Given data:

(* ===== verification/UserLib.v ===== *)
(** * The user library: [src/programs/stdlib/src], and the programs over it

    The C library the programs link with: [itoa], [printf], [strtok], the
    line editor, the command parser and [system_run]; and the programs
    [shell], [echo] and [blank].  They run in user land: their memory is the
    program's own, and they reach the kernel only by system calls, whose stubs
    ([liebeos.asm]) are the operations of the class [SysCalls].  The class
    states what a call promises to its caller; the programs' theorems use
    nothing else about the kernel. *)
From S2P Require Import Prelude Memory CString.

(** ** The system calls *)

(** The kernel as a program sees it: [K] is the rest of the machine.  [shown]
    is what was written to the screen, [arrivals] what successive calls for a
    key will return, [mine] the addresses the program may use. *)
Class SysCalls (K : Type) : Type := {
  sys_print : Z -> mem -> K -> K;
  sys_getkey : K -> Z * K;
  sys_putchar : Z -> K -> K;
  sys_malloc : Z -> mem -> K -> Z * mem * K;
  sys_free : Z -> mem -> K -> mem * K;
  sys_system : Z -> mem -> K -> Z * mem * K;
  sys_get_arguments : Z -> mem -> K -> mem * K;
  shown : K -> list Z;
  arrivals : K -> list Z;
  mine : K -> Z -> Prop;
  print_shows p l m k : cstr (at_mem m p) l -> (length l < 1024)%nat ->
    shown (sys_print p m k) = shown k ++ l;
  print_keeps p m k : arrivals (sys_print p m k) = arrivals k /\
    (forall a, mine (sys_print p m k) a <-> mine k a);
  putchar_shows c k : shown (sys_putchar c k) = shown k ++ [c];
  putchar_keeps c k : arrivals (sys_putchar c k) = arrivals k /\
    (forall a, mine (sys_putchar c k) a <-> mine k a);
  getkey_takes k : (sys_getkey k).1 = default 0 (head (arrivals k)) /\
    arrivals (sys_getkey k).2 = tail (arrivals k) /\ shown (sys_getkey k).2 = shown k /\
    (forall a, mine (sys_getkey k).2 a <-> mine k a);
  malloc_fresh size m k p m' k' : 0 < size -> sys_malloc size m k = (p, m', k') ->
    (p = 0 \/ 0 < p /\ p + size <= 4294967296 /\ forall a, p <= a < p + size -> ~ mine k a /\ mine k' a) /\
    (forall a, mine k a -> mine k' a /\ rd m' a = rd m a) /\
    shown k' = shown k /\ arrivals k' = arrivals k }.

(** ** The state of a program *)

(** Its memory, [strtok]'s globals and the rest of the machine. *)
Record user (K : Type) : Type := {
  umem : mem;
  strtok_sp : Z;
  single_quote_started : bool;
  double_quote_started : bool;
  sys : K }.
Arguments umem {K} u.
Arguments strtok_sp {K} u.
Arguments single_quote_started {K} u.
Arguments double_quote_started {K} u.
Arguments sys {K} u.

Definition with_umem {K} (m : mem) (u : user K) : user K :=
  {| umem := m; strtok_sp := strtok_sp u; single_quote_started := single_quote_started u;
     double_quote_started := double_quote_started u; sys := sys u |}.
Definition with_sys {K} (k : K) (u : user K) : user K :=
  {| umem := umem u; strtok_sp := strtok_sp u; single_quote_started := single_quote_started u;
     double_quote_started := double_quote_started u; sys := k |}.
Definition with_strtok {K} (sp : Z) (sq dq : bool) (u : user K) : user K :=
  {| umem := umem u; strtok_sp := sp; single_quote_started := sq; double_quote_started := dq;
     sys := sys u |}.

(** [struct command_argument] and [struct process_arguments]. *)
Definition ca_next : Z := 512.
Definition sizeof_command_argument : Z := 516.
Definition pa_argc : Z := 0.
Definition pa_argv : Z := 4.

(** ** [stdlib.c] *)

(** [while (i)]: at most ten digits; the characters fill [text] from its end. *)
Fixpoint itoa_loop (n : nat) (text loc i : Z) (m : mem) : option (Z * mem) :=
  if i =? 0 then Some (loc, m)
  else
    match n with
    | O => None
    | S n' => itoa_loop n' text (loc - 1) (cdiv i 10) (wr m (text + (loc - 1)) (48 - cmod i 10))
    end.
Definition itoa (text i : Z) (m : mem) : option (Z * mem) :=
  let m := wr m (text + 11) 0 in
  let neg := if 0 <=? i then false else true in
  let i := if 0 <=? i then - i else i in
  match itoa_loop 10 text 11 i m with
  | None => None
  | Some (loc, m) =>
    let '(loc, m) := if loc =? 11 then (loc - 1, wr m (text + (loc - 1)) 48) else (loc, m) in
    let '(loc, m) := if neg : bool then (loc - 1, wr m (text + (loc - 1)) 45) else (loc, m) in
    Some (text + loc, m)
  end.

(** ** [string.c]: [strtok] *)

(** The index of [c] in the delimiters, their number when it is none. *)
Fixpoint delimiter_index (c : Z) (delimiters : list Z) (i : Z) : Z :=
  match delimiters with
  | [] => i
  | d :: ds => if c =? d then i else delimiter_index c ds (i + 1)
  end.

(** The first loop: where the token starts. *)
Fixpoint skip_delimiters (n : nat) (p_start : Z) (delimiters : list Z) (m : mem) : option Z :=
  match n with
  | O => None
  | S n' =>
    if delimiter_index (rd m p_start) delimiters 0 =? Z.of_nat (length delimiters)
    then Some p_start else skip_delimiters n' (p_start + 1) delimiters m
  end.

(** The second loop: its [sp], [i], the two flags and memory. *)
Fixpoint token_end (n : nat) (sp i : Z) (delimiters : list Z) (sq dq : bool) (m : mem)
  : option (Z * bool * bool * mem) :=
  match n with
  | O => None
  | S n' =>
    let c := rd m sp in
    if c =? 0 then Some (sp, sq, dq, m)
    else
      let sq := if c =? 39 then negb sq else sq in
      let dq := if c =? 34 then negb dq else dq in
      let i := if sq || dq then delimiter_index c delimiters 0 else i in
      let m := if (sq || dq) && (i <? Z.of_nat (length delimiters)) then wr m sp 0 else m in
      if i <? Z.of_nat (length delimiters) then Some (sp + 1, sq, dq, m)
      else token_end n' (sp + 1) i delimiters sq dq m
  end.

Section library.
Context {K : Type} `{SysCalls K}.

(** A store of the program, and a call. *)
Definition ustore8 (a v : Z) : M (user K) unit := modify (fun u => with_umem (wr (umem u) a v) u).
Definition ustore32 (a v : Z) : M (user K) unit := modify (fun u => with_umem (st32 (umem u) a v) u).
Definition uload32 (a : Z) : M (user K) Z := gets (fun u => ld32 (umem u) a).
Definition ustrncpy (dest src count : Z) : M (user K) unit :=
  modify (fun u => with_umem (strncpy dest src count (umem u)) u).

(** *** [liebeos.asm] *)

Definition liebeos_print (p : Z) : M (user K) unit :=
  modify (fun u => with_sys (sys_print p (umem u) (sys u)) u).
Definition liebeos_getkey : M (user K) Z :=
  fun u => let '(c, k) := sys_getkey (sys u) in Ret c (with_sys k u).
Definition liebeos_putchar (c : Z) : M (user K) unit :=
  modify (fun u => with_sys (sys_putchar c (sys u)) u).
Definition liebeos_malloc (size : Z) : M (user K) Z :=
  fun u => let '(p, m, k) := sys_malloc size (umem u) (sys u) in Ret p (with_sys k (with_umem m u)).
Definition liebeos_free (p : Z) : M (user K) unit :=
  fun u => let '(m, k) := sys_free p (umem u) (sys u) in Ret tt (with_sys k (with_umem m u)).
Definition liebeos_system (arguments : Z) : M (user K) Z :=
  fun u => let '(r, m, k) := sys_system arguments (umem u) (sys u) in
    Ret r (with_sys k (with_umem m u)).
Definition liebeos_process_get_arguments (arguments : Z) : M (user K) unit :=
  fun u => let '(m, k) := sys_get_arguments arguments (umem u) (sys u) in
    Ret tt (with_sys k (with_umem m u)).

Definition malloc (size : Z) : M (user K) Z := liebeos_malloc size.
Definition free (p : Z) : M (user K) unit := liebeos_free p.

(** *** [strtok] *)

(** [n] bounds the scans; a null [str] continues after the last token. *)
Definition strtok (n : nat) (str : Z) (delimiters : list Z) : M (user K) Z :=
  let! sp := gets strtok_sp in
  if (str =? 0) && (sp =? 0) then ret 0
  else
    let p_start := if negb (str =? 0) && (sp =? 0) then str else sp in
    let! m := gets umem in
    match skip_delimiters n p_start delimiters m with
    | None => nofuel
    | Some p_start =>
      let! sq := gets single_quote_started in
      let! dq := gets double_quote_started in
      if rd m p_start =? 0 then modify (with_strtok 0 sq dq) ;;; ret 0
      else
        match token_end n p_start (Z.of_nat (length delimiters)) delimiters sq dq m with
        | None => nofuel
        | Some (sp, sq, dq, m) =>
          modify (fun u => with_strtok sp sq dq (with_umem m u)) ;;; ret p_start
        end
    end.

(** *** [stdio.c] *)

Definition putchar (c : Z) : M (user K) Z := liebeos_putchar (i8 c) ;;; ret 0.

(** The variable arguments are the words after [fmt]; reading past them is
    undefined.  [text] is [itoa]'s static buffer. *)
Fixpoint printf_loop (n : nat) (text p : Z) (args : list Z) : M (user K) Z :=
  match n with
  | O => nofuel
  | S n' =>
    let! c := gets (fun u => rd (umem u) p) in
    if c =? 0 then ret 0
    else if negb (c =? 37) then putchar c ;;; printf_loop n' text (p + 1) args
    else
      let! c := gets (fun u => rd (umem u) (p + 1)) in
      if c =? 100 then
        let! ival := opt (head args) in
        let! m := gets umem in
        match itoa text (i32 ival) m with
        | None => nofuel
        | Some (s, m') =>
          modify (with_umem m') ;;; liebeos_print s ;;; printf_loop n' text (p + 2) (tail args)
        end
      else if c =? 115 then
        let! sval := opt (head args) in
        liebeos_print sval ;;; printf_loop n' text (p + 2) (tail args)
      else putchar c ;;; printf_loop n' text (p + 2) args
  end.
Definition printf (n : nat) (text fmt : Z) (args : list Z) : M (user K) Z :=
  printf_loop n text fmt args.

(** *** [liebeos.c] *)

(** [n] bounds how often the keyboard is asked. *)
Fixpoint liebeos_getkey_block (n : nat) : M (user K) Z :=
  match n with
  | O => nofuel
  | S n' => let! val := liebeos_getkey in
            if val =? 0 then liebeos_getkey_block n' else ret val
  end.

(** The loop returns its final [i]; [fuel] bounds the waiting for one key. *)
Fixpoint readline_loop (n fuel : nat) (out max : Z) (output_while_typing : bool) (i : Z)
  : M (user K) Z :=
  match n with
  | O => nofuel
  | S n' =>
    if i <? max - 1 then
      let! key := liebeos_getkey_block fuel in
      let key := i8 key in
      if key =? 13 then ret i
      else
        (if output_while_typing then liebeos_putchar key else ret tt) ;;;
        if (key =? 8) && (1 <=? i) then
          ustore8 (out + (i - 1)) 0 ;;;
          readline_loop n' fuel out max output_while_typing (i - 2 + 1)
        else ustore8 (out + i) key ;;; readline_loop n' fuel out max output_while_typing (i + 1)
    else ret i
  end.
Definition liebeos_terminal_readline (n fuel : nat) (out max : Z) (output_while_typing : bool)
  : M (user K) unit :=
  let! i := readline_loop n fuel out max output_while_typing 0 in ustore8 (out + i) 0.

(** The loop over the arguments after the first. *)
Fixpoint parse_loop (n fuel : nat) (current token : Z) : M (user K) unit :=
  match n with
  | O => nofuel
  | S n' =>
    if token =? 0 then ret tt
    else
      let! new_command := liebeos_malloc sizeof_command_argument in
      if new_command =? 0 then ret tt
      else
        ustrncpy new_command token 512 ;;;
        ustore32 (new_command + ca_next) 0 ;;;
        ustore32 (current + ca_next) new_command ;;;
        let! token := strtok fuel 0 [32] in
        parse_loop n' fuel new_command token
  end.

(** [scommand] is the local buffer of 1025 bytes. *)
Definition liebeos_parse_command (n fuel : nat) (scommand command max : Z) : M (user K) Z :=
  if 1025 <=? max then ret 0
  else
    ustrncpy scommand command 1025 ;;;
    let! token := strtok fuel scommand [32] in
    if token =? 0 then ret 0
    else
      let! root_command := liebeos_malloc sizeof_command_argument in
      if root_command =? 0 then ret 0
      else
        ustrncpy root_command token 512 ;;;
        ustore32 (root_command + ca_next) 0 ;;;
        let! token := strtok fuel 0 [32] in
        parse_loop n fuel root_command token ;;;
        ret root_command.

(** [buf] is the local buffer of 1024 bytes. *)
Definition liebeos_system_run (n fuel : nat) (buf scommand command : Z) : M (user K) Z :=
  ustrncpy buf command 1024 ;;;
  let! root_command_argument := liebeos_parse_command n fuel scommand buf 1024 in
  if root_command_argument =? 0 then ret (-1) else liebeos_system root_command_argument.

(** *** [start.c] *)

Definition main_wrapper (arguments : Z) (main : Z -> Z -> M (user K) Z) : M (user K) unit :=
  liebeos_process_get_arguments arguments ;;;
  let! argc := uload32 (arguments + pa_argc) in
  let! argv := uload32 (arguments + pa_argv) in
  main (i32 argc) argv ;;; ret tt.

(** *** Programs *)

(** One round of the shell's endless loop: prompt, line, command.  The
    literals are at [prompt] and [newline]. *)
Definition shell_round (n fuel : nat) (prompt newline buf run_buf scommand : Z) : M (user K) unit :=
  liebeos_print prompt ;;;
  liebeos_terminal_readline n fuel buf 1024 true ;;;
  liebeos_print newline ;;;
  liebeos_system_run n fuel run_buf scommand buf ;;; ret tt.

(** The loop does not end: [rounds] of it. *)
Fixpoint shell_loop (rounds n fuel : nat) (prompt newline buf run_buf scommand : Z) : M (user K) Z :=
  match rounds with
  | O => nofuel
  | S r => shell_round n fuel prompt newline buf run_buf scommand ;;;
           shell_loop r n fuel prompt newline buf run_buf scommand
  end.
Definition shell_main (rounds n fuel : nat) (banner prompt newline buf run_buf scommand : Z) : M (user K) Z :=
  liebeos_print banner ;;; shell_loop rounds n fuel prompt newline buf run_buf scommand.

* * *

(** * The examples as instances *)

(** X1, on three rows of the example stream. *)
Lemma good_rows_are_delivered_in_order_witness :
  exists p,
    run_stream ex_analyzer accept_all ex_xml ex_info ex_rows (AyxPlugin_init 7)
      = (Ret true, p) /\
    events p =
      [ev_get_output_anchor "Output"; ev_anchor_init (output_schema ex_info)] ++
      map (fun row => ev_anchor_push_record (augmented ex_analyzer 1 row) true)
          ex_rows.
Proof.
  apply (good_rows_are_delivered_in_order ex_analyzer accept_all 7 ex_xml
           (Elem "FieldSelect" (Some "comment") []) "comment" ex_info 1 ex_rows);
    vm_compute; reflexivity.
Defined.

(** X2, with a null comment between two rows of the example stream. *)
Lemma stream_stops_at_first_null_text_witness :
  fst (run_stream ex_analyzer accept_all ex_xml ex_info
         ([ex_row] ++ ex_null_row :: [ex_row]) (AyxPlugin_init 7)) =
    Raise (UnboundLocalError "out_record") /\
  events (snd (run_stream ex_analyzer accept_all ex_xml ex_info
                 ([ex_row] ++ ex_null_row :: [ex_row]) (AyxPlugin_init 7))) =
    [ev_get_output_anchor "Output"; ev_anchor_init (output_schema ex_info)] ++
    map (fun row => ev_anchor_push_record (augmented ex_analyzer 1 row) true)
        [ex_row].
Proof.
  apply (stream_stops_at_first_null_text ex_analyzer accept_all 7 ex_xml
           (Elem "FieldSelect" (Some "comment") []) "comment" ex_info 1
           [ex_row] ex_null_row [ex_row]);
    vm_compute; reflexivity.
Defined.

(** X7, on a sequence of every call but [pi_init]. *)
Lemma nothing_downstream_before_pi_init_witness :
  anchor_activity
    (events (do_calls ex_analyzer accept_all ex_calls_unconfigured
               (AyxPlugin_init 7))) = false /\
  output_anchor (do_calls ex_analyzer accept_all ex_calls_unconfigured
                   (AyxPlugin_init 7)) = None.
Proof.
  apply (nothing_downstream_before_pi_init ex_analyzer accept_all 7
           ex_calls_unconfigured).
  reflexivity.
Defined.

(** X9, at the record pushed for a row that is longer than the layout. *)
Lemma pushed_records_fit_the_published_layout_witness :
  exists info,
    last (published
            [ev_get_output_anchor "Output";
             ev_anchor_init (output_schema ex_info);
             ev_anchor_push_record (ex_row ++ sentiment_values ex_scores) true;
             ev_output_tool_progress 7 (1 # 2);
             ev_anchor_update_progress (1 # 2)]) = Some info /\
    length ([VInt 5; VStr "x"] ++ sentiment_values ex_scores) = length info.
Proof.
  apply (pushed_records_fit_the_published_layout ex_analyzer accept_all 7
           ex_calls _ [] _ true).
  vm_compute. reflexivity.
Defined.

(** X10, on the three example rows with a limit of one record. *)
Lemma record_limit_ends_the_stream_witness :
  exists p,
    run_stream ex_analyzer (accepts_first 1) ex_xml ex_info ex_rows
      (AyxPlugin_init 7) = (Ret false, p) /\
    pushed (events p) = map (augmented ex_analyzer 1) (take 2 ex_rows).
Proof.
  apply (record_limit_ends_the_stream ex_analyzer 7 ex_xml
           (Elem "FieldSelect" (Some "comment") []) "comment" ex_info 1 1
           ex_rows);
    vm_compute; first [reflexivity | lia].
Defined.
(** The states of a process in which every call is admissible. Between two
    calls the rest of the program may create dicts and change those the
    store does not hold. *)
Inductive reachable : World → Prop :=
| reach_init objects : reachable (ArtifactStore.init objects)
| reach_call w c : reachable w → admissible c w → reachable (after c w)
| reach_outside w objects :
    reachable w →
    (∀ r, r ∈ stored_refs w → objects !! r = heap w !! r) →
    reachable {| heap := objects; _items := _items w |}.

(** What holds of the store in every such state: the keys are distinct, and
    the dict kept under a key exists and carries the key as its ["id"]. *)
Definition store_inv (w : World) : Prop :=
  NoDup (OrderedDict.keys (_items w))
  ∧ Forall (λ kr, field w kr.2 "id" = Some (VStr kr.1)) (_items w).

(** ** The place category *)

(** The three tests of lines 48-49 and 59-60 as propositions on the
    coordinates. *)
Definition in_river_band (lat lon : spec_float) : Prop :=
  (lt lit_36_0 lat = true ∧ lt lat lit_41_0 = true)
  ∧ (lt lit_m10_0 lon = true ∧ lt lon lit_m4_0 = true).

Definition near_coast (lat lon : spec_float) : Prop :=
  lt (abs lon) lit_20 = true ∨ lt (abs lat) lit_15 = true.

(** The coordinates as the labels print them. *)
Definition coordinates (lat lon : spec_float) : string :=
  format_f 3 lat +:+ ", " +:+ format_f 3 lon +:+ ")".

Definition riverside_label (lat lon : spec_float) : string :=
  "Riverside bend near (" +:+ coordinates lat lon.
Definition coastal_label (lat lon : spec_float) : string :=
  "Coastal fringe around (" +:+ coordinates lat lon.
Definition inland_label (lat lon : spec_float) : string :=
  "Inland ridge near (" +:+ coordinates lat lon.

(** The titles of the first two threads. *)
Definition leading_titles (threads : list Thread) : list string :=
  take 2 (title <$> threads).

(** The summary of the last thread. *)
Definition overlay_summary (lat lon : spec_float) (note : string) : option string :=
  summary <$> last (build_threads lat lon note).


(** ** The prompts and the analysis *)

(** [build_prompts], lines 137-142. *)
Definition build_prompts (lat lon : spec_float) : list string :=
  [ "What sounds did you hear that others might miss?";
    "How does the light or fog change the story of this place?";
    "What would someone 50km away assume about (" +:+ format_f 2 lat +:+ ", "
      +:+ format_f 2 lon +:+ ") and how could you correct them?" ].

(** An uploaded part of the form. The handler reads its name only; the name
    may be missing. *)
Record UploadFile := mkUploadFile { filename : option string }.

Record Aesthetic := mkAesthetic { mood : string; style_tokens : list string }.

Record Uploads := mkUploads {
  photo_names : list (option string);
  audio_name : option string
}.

---

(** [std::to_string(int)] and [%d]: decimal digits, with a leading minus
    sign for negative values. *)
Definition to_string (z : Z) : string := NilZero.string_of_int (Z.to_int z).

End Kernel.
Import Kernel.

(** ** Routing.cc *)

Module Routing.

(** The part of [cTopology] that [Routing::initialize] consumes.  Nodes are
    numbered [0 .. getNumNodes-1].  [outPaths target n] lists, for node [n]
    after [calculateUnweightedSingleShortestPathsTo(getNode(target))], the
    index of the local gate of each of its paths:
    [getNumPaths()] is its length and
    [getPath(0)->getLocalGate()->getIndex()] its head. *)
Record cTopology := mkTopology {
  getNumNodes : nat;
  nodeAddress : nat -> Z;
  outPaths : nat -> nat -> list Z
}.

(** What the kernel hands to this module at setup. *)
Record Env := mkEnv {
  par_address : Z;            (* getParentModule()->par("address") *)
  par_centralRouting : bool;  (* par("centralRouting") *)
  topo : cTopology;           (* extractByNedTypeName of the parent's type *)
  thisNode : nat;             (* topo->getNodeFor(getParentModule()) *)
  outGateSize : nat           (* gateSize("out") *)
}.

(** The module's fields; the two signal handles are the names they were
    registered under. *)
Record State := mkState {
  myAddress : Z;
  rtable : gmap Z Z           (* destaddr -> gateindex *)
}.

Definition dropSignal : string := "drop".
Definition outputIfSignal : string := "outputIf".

What is needed: Scan the lines above for "(sp : Z) (sq" and for "let '(loc, m) := if loc". Repeat exactly the line holding each of them and every line in between.

Response for this exercise:
Definition with_strtok {K} (sp : Z) (sq dq : bool) (u : user K) : user K :=
  {| umem := umem u; strtok_sp := sp; single_quote_started := sq; double_quote_started := dq;
     sys := sys u |}.

(** [struct command_argument] and [struct process_arguments]. *)
Definition ca_next : Z := 512.
Definition sizeof_command_argument : Z := 516.
Definition pa_argc : Z := 0.
Definition pa_argv : Z := 4.

(** ** [stdlib.c] *)

(** [while (i)]: at most ten digits; the characters fill [text] from its end. *)
Fixpoint itoa_loop (n : nat) (text loc i : Z) (m : mem) : option (Z * mem) :=
  if i =? 0 then Some (loc, m)
  else
    match n with
    | O => None
    | S n' => itoa_loop n' text (loc - 1) (cdiv i 10) (wr m (text + (loc - 1)) (48 - cmod i 10))
    end.
Definition itoa (text i : Z) (m : mem) : option (Z * mem) :=
  let m := wr m (text + 11) 0 in
  let neg := if 0 <=? i then false else true in
  let i := if 0 <=? i then - i else i in
  match itoa_loop 10 text 11 i m with
  | None => None
  | Some (loc, m) =>
    let '(loc, m) := if loc =? 11 then (loc - 1, wr m (text + (loc - 1)) 48) else (loc, m) in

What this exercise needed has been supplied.